Домой на Вашингтонскую площадь он вернулся спустя четырнадцать месяцев более спокойным, более отстраненным – и более одиноким. Его друзья, тихие мальчики, которыми он пренебрегал и которых совсем забросил, когда начал встречаться с Эндрю, обустроились в своей собственной жизни, и он видел их редко. Джон и Иден тоже стояли на ногах крепче, чем когда-либо прежде: Джон собирался вступить в брак, Иден училась в колледже. Он что-то приобрел – ощущение отстраненности, большую силу, – но что-то и утратил: он быстро уставал, искал одиночества, и первый месяц работы у “Братьев Бингемов”, куда он пошел клерком, с чего начинали в компании и его отец, и дедушка, оказался утомительным до изнурения, особенно по сравнению с опытом Джона, точно так же работавшего на побегушках бок о бок с ним, но с первых же дней выказавшего ловкость в обращении с цифрами и упорное честолюбие.
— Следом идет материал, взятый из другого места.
(* ===== verification/CollectionThms.v ===== *)
(** * Documents follow their taxonomies

    The terms for the ancestors of a document's categories are those of the taxonomy,
    and stay so when the taxonomy changes. *)

From S2P Require Import Prelude Json TextUtils Taxonomy TaxonomyClosure TaxonomyFacts TaxonomyOps TaxonomyCut.
From S2P Require Import TaxonomyThms Schema CollConfig XapianDb DbGroup DbGroupThms Collection.

(** ** Terms with a prefix *)

Lemma str_not_lt_prefix p r : ¬ str_lt (p +:+ r) p.
Proof.
  induction p as [|c p IH]; [by intros ?%str_lt_nil_r|]. rewrite str_app_cons, str_lt_cons.
  intros [?|[_ ?]]; [lia|done].
Qed.

(** The strings between [p] and one that starts with [p] start with [p]. *)
Lemma prefix_between p y r : ¬ str_lt y p → ¬ str_lt (p +:+ r) y → ∃ r', y = p +:+ r'.
Proof.
  revert y. induction p as [|c p IH]; intros y H1 H2; [by exists y|].
  destruct y as [|d y]; [destruct H1; apply str_lt_nil_cons|]. rewrite str_app_cons, str_lt_cons in *.
  assert (d = c) as ->.
  { apply ord_inj. assert (¬ (ord d < ord c)%N ∧ ¬ (ord c < ord d)%N) as [??] by tauto. lia. }
  destruct (IH y) as [r' ->]; [tauto..|]. by exists r'.
Qed.
(** A spy of the terms of a group reports the documents it looked at, the terms they
    have, and the most frequent terms, each with the number of those documents that have
    it and, if asked for, with the number of documents of the database that have it. *)
Theorem occur_results group prefix doc_limit result_limit get_termfreqs stopwords docs :
  let s0 := fresh_spy false group prefix doc_limit result_limit get_termfreqs stopwords in
  (N.of_nat (length docs) < 2 ^ 32)%N → (N.of_nat (length (concat (suffixes s0 <$> docs))) < 2 ^ 32)%N →
  all_terms_laws all_terms db → (∀ t, (doc_freq db t < 2 ^ 32)%N) →
  let seen := take (N.to_nat doc_limit) docs in
  let all := concat (suffixes s0 <$> seen) in
  ∃ items, top result_limit (tally all) items ∧
    term_spy_get_result all_terms db (foldl (λ s doc, term_spy_call doc s) s0 docs) = JObj [
      ("counts", JArr ((λ '(x, n), JArr ([jstr x; JUInt n] ++
         if get_termfreqs then [JUInt (doc_freq db (full_prefix group prefix +:+ x))] else [])) <$> items));
      ("docs_seen", JUInt (N.of_nat (length seen))); ("group", jstr group); ("prefix", jstr prefix);
      ("terms_seen", JUInt (N.of_nat (length all))); ("type", JStr "occur")] ∧
    ∀ x n, (x, n) ∈ items → n = N.of_nat (docs_with (full_prefix group prefix) stopwords x seen).
Proof.
  intros s0 Hd Hl Hall Hfreq seen all. assert (Hlt : (N.of_nat (length all) < 2 ^ 32)%N).
  { pose proof (concat_take_le (suffixes s0) (N.to_nat doc_limit) docs). unfold all, seen. lia. }
  pose proof (fresh_calls false group prefix doc_limit result_limit get_termfreqs stopwords docs) as H.
  cbv zeta in H. fold s0 in H. assert (Hio : ∀ k : list document, items_of s0 <$> k = suffixes s0 <$> k) by (intros k; apply (fresh_items false)). rewrite !Hio in H.
  specialize (H Hd Hl). fold seen all in H. revert H. generalize (foldl (λ s doc, term_spy_call doc s) s0 docs). intros s H.
  pose proof (counts_of_tally _ _ (tst_counts _ _ _ _ _ H)) as Htally.
  destruct (fresh_header "occur" _ _ _ _ _ _ _ s _ _ _ JNull H) as (_ & Hrl & Hco & Htf & Hp).
  exists (occur_items s). split; [unfold occur_items; rewrite Hrl, Htally; apply top_items|]. split.
  - unfold term_spy_get_result, TermOccurMatchSpy_get_result. rewrite Hco, Htf.
    match goal with |- _ = JObj ((_, ?x) :: _) => destruct (fresh_header "occur" _ _ _ _ _ _ _ s _ _ _ x H) as [E _] end.
    rewrite wrap32_small in E by done. rewrite <-E. f_equal.
    apply (f_equal JArr), list_fmap_ext. intros i [x n] Hi. apply (f_equal JArr). f_equal. destruct get_termfreqs; [|done]. unfold termfreq.
    rewrite get_freqs_spec by first [done | apply (list_elem_of_fmap_2 fst _ (x, n)); by eapply list_elem_of_lookup_2].
    by rewrite Hp.
  - intros x n Hi. unfold occur_items in Hi. rewrite Htally in Hi. apply tally_first in Hi as [-> _].
    f_equal. apply fresh_occurrences.
Qed.
(** *** Pairs of terms *)

Lemma elem_of_pairs items strs : StronglySorted str_lt items →
  strs ∈ pairs items → ∃ a b, strs = pair_key a b ∧ a ∈ items ∧ b ∈ items ∧ str_lt a b.
Proof.
  induction 1 as [|j items Hs IH Hall]; cbn [pairs]; [set_solver|]. rewrite elem_of_app, list_elem_of_fmap.
  rewrite Forall_forall in Hall. intros [(b & -> & Hb)|Hin]; [exists j, b; set_solver|].
  destruct (IH Hin) as (a & b & -> & Ha & Hb & Hab). exists a, b. set_solver.
Qed.

(** The number of documents with two terms. *)
Definition docs_with_both (s : TermOccurMatchSpy) (a b : string) (docs : list document) : nat :=
  length (filter (λ doc, a ∈ suffixes s doc ∧ b ∈ suffixes s doc) docs).

Lemma pair_tally s docs : (∀ doc x, doc ∈ docs → x ∈ suffixes s doc → clean x) →
  let l := (λ '(strs, n), (split_key strs, n)) <$> tally (concat ((λ doc, pairs (suffixes s doc)) <$> docs)) in
  NoDup l ∧ ∀ a b n, ((a, b), n) ∈ l ↔ str_lt a b ∧ n = N.of_nat (docs_with_both s a b docs) ∧ n ≠ 0%N.
Proof.
  intros Hc. cbv zeta. set (all := concat _).
  assert (Hall : ∀ strs, strs ∈ all → ∃ a b, strs = pair_key a b ∧ clean a ∧ str_lt a b).
  { intros strs (items & (doc & -> & Hd)%list_elem_of_In%list_elem_of_fmap & Hin%list_elem_of_In)%list_elem_of_In%in_concat.
    apply elem_of_pairs in Hin as (a & b & -> & Ha & _ & Hab); [|apply suffixes_sorted]. exists a, b. eauto. }
  assert (Hpos : ∀ strs, strs ∈ all ↔ occurrences strs all ≠ 0).
  { intros strs. unfold occurrences. rewrite length_zero_iff_nil. split.
    - intros Hs E. apply (filter_nil_not_elem_of (strs =.) all strs) in E; done.
    - intros Hne. destruct (decide (strs ∈ all)); [done|]. destruct Hne. apply length_zero_iff_nil. by apply occurrences_not_in. }
  split.
  - apply NoDup_fmap_2_strong.
    + intros [x n] [y k] (? & [= -> ->] & Hx)%list_elem_of_fmap (? & [= -> ->] & Hy)%list_elem_of_fmap [= E _].
      rewrite elem_of_sorted_elems, elem_of_list_to_set in Hx, Hy.
      apply Hall in Hx as (a & b & -> & Ha & _), Hy as (a' & b' & -> & Ha' & _). rewrite !split_key_pair in E by done. by injection E as -> ->.
    + apply NoDup_fmap_2, sorted_elems_nodup. by intros x y [= -> _].
  - intros a b n. rewrite list_elem_of_fmap. split.
    + intros ([strs n'] & [= E ->] & (? & [= -> ->] & Hin)%list_elem_of_fmap). rewrite elem_of_sorted_elems, elem_of_list_to_set in Hin.
      pose proof (Hall _ Hin) as (a' & b' & -> & Ha & Hab). rewrite split_key_pair in E by done. injection E as -> ->.
      split; [done|]. pose proof (proj1 (Hpos _) Hin). unfold all in *. rewrite occurrences_pair_docs in * by done. split; [done|]. unfold docs_with_both. lia.
    + intros (Hab & -> & Hne). assert (Ha : clean a).
      { unfold docs_with_both in Hne. destruct (filter _ docs) as [|doc ds] eqn:E; [done|]. assert (Hd : doc ∈ doc :: ds) by set_solver.
        rewrite <-E in Hd. apply list_elem_of_filter in Hd as [[Hd _] Hdoc]. eauto. }
      assert (Hocc : occurrences (pair_key a b) all = docs_with_both s a b docs) by (by apply occurrences_pair_docs).
      exists (pair_key a b, N.of_nat (occurrences (pair_key a b) all)). rewrite split_key_pair, Hocc by done. split; [done|].
      rewrite <-Hocc. apply list_elem_of_fmap_2 with (f := λ v, (v, N.of_nat (occurrences v all))).
      rewrite elem_of_sorted_elems, elem_of_list_to_set, Hpos. lia.
Qed.
(** An info item sees enough documents: in a search without [fromdoc], a count of
    terms or of pairs of terms looks at exactly as many documents as its limit, or at all
    the matching documents if there are fewer, however few results are asked for. *)
Theorem info_sees_enough fuel search builder query verbose fieldlist (db : database) found results cooccur params doc_limit result_limit :
  json_index search "fromdoc" = Ok JNull →
  json_get search "info" JNull = Ok (JArr [JObj [(if cooccur : bool then "cooccur" else "occur", params)]]) →
  item_limits params db = Ok (doc_limit, result_limit) → matching (document:=document) db query found → (N.of_nat (length found) < 2 ^ 32)%N →
  search_db (document:=document) sortable_unserialise all_terms json_unserialise get_description serialise fuel search builder query
    verbose fieldlist db = Ok results →
  ∃ r, json_get results "info" JNull = Ok (JArr [r]) ∧
    json_get r "docs_seen" JNull = Ok (JUInt (N.min doc_limit (N.of_nat (length found)))).
Proof.
  intros Hf Hinfo Hlim Hfound Hr. unfold search_db. intros (total & _ & H)%res_bind_ok. apply res_bind_ok in H as (n & _ & H).
  apply res_bind_ok in H as (size & _ & H). unfold read_fromdoc in H. rewrite Hf in H. cbn [mbind res_bind isNull] in H.
  apply res_bind_ok in H as (cal & _ & H). apply res_bind_ok in H as ([handlers cal'] & Hh & H). apply res_bind_ok in H as ([o k] & _ & H).
  assert (Hspy : ∃ s, handlers = [Some (OccurInfo s, true)] ∧ ts_docs_seen s = 0%N ∧ ts_doc_limit s = doc_limit ∧ (doc_limit <= cal')%N)
    by by eapply add_one_handler.
  destruct Hspy as (s & -> & Hs0 & Hsl & Hcal). unfold mbind, M_bind, mret, M_ret in H.
  unfold get_mset, mbind, M_bind, liftM in H. destruct (match_page _ _ _ _) as [mset|e|] eqn:Ep; [|done..].
  rewrite show_occur in H. apply (shown_matches _ _ _ _ _ found) in Ep as (ids' & Hsub & Hall & Hlen); [|done].
  apply write_search_info in H. eexists. split; [exact H|]. rewrite spy_result_docs_seen. do 2 f_equal.
  apply submseteq_length in Hsub. apply Forall2_length in Hall. rewrite term_calls_seen, Hs0, Hsl by (rewrite ?Hs0, ?Hsl; lia). lia.
Qed.

End page.
End search.

(** ** A concrete match *)

Definition ref_found (db : refdb) (q : Query) (d : N) : bool :=
  match ref_get db d with Some x => ref_matches q x | None => false end.

(** No document weighs anything; the key of one that is ordered by relevance alone is empty. *)
Definition ref_key (o : sort_order) (k : MultiValueKeyMaker) (x : refdoc) : res string :=
  if decide (o = BY_RELEVANCE) then Ok "" else MultiValueKeyMaker_key 1 k x.

Definition ref_before (a b : string * N) : Prop := str_lt a.1 b.1 ∨ a.1 = b.1 ∧ (a.2 <= b.2)%N.
#[local] Instance ref_before_dec a b : Decision (ref_before a b).
Proof. unfold ref_before. apply _. Defined.
#[local] Instance ref_before_trans : Transitive ref_before.
Proof.
  intros [s d] [t e] [u f] [H1|[H1 ?]] [H2|[H2 ?]]; unfold ref_before; cbn in *; subst; auto.
  - left. by etrans.
  - right. split; [done|lia].
Qed.
#[local] Instance ref_before_total : Total ref_before.
Proof.
  intros [s d] [t e]. unfold ref_before. cbn. destruct (str_lt_trichotomy s t) as [?|[->|?]]; auto.
  destruct (N.le_ge_cases d e); auto.
Qed.

(** The matching documents with their keys, in order. *)
Definition ref_keyed (enq : @Enquire refdb) : res (list (string * N)) :=
  keyed ← mapM (λ d, match ref_get (enq_db enq) d with
                     | Some x => s ← ref_key (enq_order enq) (enq_sorter enq) x; Ok (s, d)
                     | None => Ok ("", d) end)
    (filter (λ d, ref_found (enq_db enq) (enq_query enq) d = true) (elements (dom (rdocs (enq_db enq)))));
  Ok (merge_sort ref_before keyed).

(** As many are shown as any limit asks for. *)
#[local] Instance ref_Matcher : Matcher refdoc refdb := λ enq first n cal,
  keyed ← ref_keyed enq;
  let r := keyed.*2 in
  let total := N.of_nat (length r) in
  Ok (mkMSet (take (N.to_nat n) (drop (N.to_nat first) r)) (omap (ref_get (enq_db enq)) (take (N.to_nat (N.max cal (first + n))) r)) total total total).

Lemma ref_found_spec db q d : ref_found db q d = true ↔ ∃ x, get_document db d = Some x ∧ ref_matches q x = true.
Proof.
  unfold ref_found. cbn. split; [destruct (ref_get db d) as [x|]; [by exists x|done]|]. by intros (x & -> & Hx).
Qed.

Lemma ref_keyed_spec enq keyed : ref_keyed enq = Ok keyed →
  matching (enq_db enq) (enq_query enq) keyed.*2 ∧ StronglySorted ref_before keyed ∧
  ∀ p x, p ∈ keyed → get_document (enq_db enq) p.2 = Some x → ref_key (enq_order enq) (enq_sorter enq) x = Ok p.1.
Proof.
  unfold ref_keyed. intros (l & Hl & [= <-])%res_bind_ok. apply mapM_ok_Forall2 in Hl.
  set (found := filter _ _) in Hl.
  assert (Hsnd : l.*2 = found).
  { clear -Hl. induction Hl as [|d p ds l Hp Hl IH]; [done|]. cbn. rewrite IH. f_equal.
    destruct (ref_get _ d) as [x|]; [|by injection Hp as <-]. by apply res_bind_ok in Hp as (s & _ & [= <-]). }
  assert (Hperm : (merge_sort ref_before l).*2 ≡ₚ found) by (by rewrite merge_sort_Permutation, Hsnd).
  split_and!.
  - split; [rewrite Hperm; apply NoDup_filter, NoDup_elements|]. intros d. rewrite Hperm. unfold found.
    rewrite list_elem_of_filter, elem_of_elements, elem_of_dom, ref_found_spec. split; [by intros [? _]|]. intros (x & Hx & Hq).
    split; [by exists x|]. cbn in Hx. unfold ref_get in Hx. case_decide; [done|]. by rewrite Hx.
  - apply (StronglySorted_merge_sort ref_before).
  - intros p x Hp Hx. rewrite merge_sort_Permutation in Hp. apply list_elem_of_lookup in Hp as [i Hi].
    destruct (Forall2_lookup_r _ _ _ _ _ Hl Hi) as (d & _ & Hd). cbn in Hx. destruct (ref_get _ d) as [y|] eqn:Ey.
    + apply res_bind_ok in Hd as (s & Hs & [= <-]). cbn in Hx. by simplify_eq.
    + injection Hd as <-. cbn in Hx. by rewrite Ey in Hx.
Qed.

Lemma ref_before_order o k (x y : refdoc) s t (d e : N) : d ≠ e →
  ref_key o k x = Ok s → ref_key o k y = Ok t → ref_before (s, d) (t, e) →
  in_order (λ _, 0%Qc) k o x y ∧ (tied (λ _, 0%Qc) k o x y → (d < e)%N).
Proof.
  unfold ref_key, ref_before. cbn. intros Hne Hs Ht Hb.
  assert (Hk : o ≠ BY_RELEVANCE → (∀ s', key_of k x s' → s' = s) ∧ (∀ t', key_of k y t' → t' = t)).
  { intros Ho. rewrite decide_False in Hs, Ht by done. split; intros u [fuel Hu]; apply key_fuel in Hu; congruence. }
  assert (Hle : String.le s t) by (destruct Hb as [Hb|[-> _]]; [by apply str_lt_spec|reflexivity]).
  split.
  - destruct o; cbn; try (destruct Hk as [Hx Hy]; [done|]).
    + apply Qcle_refl.
    + intros s' t' ->%Hx ->%Hy. done.
    + right. split; [done|]. intros s' t' ->%Hx ->%Hy. done.
    + intros s' t' ->%Hx ->%Hy. destruct Hb as [?|[? _]]; [by left|right]. split; [done|apply Qcle_refl].
  - intros [_ Htie]. destruct Hb as [Hb|[_ ?]]; [|lia]. exfalso. destruct (decide (o = BY_RELEVANCE)) as [->|Ho].
    + injection Hs as <-. injection Ht as <-. by apply str_lt_nil_r in Hb.
    + destruct Htie as [?|(u & Hu1 & Hu2)]; [done|]. destruct (Hk Ho) as [Hx Hy]. rewrite <-(Hx u Hu1), <-(Hy u Hu2) in Hb.
      exact (irreflexivity str_lt u Hb).
Qed.

Lemma ref_ranked enq keyed : ref_keyed enq = Ok keyed → ranked_by (λ _ _ _ _, 0%Qc) enq keyed.*2.
Proof.
  intros (Hm & Hs & Hk)%ref_keyed_spec. split; [done|]. destruct Hm as [Hnd _]. induction Hs as [|[s d] keyed Hs IH Hd]; [constructor|].
  cbn [fmap list_fmap] in *. apply NoDup_cons in Hnd as [Hd' Hnd]. constructor; [apply IH; [done|]; intros p x Hp; apply Hk; by right|].
  apply Forall_fmap, Forall_forall. intros [t e] Hin x y Hx Hy. eapply Forall_forall in Hd; [|done]. cbn in *.
  destruct (ref_before_order (enq_order enq) (enq_sorter enq) x y s t d e) as [H1 H2]; [|by apply (Hk (s, d)); [left|]|by apply (Hk (t, e)); [right|]|done|].
  - intros ->. apply Hd'. by apply (list_elem_of_fmap_2 snd _ _ Hin).
  - split; [done|auto].
Qed.

#[local] Instance ref_MatcherLaws : MatcherLaws refdoc refdb.
Proof.
  apply (Build_MatcherLaws _ _ _ _ _ _ (λ _ _ _ _, 0%Qc)).
  - intros enq first n cal m (keyed & Hk & [= <-])%res_bind_ok. exists keyed.*2. split; [by apply ref_ranked|done].
  - intros enq first n cal m found (keyed & Hk & [= <-])%res_bind_ok Hf. cbn [ms_shown]. apply ref_keyed_spec in Hk as (Hm & _ & _).
    assert (Hp : keyed.*2 ≡ₚ found) by (destruct Hm, Hf; apply NoDup_Permutation; set_solver).
    set (r := keyed.*2) in *. exists (take (N.to_nat (N.max cal (first + n))) r). rewrite <-Hp.
    split_and!; [apply sublist_submseteq, sublist_take| |rewrite length_take; lia].
    assert (H : ∀ d, d ∈ r → ∃ x, ref_get (enq_db enq) d = Some x) by (intros d (x & Hx & _)%Hm; by exists x).
    revert H. generalize r (N.to_nat (N.max cal (first + n))). clear. induction r as [|d r IH]; intros [|n] H; cbn; try constructor.
    destruct (H d ltac:(set_solver)) as [x Hx]. rewrite Hx. constructor; [done|]. apply IH. set_solver.
Defined.

(** *** Two documents *)

Definition doc_term (id : string) : string := sing (chr 9) +:+ "t" +:+ sing (chr 9) +:+ id.
Definition page_doc (id value : string) : refdoc :=
  Refdoc {[doc_term id; "x" +:+ value]} (DocumentData_serialise {["value" := value]}, ∅).
(* ===== verification/CategoryUpdates.v ===== *)
(** * Changing the taxonomies of a collection

    Every operation on the categories of a collection leaves its documents in step with
    its taxonomies, provided the combined database shows the fragments as they are; and
    what happens when it does not. *)

From S2P Require Import Prelude Json TextUtils Taxonomy TaxonomyClosure TaxonomyFacts TaxonomyOps TaxonomyCut.
From S2P Require Import TaxonomyThms Hashing Schema CollConfig XapianDb DbGroup DbGroupThms Collection CollectionThms.

(** ** Operations on categories *)

Inductive category_op :=
| CatAdd (cat_name : string)
| CatRemove (cat_name : string)
| CatAddParent (child_name parent_name : string)
| CatRemoveParent (child_name parent_name : string).

Definition taxonomy_op (o : category_op) : M tstate () :=
  match o with
  | CatAdd n => Taxonomy_add n
  | CatRemove n => Taxonomy_remove n
  | CatAddParent n p => Taxonomy_add_parent n p
  | CatRemoveParent n p => Taxonomy_remove_parent n p
  end.
Definition on_conn {A} (m : M ConnectionInfo A) : M exchange A := λ s,
  let '(c, r) := m (ex_conn s) in
  (mkEx c (ex_handler s) (ex_queued s) (ex_uploaded s) (ex_request s) (ex_response s) (ex_ready s) (ex_shutdown s), r).
Definition set_handler (h : option handler) : M exchange () := modifyM (λ s,
  mkEx (ex_conn s) h (ex_queued s) (ex_uploaded s) (ex_request s) (ex_response s) (ex_ready s) (ex_shutdown s)).
Definition set_queued : M exchange () := modifyM (λ s,
  mkEx (ex_conn s) (ex_handler s) true (ex_uploaded s) (ex_request s) (ex_response s) (ex_ready s) (ex_shutdown s)).
Definition add_uploaded (chunk : string) : M exchange () := modifyM (λ s,
  mkEx (ex_conn s) (ex_handler s) (ex_queued s) (ex_uploaded s +:+ chunk) (ex_request s) (ex_response s) (ex_ready s) (ex_shutdown s)).
Definition set_done (resp : Response) : M exchange () := modifyM (λ s,
  mkEx (ex_conn s) (ex_handler s) (ex_queued s) (ex_uploaded s) (ex_request s) resp true (ex_shutdown s)).
Definition set_shutdown : M exchange () := modifyM (λ s,
  mkEx (ex_conn s) (ex_handler s) (ex_queued s) (ex_uploaded s) (ex_request s) (ex_response s) (ex_ready s) true).

(** [Response::set]. *)
Definition json_response (body : json) (status : Z) (headers : list (string * string)) : Response :=
  mkResponse (Some (("Content-Type", "application/json") :: headers)) status (json_serialise body).

(** ** Handlers *)

(** The handlers that wait for the answer of their task. *)
Definition waits (h : handler) : bool :=
  match h with
  | FileHandler _ | ServerStatusHandler | SearchHandler _ _ | GetDocumentHandler _ _ _
  | CollGetCategoryHandler _ _ _ _ | CollGetTopCategoriesHandler _ _
  | CollCreateCheckpointHandler _ | CollGetCheckpointsHandler _ | CollGetCheckpointHandler _ _
  | CollListHandler | CollInfoHandler _ | CollGetConfigHandler _ => true
  | _ => false
  end.

Definition parse_body (text : string) : res json :=
  if decide (text = "") then Ok JNull else json_unserialise text.

Definition err_text (msg : string) : string := "{" +:+ Json.quoted "err" +:+ ":" +:+ Json.quoted msg +:+ "}".

Definition handle_queue_push_fail (state : QueueState) : M exchange bool :=
  match state with
  | CLOSED => on_conn (ConnectionInfo_respond header_ok 500 (err_text "Server is shutting down") "application/json") ;; mret true
  | FULL => on_conn (ConnectionInfo_respond header_ok 503 (err_text "Too many active requests") "application/json") ;; mret true
  | _ => mret false
  end.

(** The virtual [enqueue], which may make the response itself. *)
Definition run_enqueue (h : handler) (body : json) : M exchange QueueState := λ s,
  match enqueue push_state alloc_checkpoint h (ex_conn s) body with
  | None => (s, throw UndefinedBehaviour)
  | Some e =>
      let '(rq, r) := e (ex_request s) in
      let s := mkEx (ex_conn s) (ex_handler s) (ex_queued s) (ex_uploaded s) rq (ex_response s) (ex_ready s) (ex_shutdown s) in
      match ready rq with
      | None => (s, r)
      | Some (status, v, headers) => ((set_done (json_response v status headers) s).1, r)
      end
  end.

(** [conn.respond(resulthandle)]. *)
Definition respond_result : M exchange () := s ← getM; on_conn (ConnectionInfo_respond_handle (ex_response s)).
Это дедушка первым намекнул, что Дэвид, видимо, подхватил на Континенте какую-то болезнь, неизвестную, но истощающую, и ему не помешало бы отдохнуть несколько недель, но оба понимали, что это выдумка, что он просто дает Дэвиду возможность отговориться, не признавая напрямую собственного поражения. Вымотанный Дэвид пошел на это, а потом недели превратились в месяцы, а месяцы в годы, и в банк он так и не вернулся.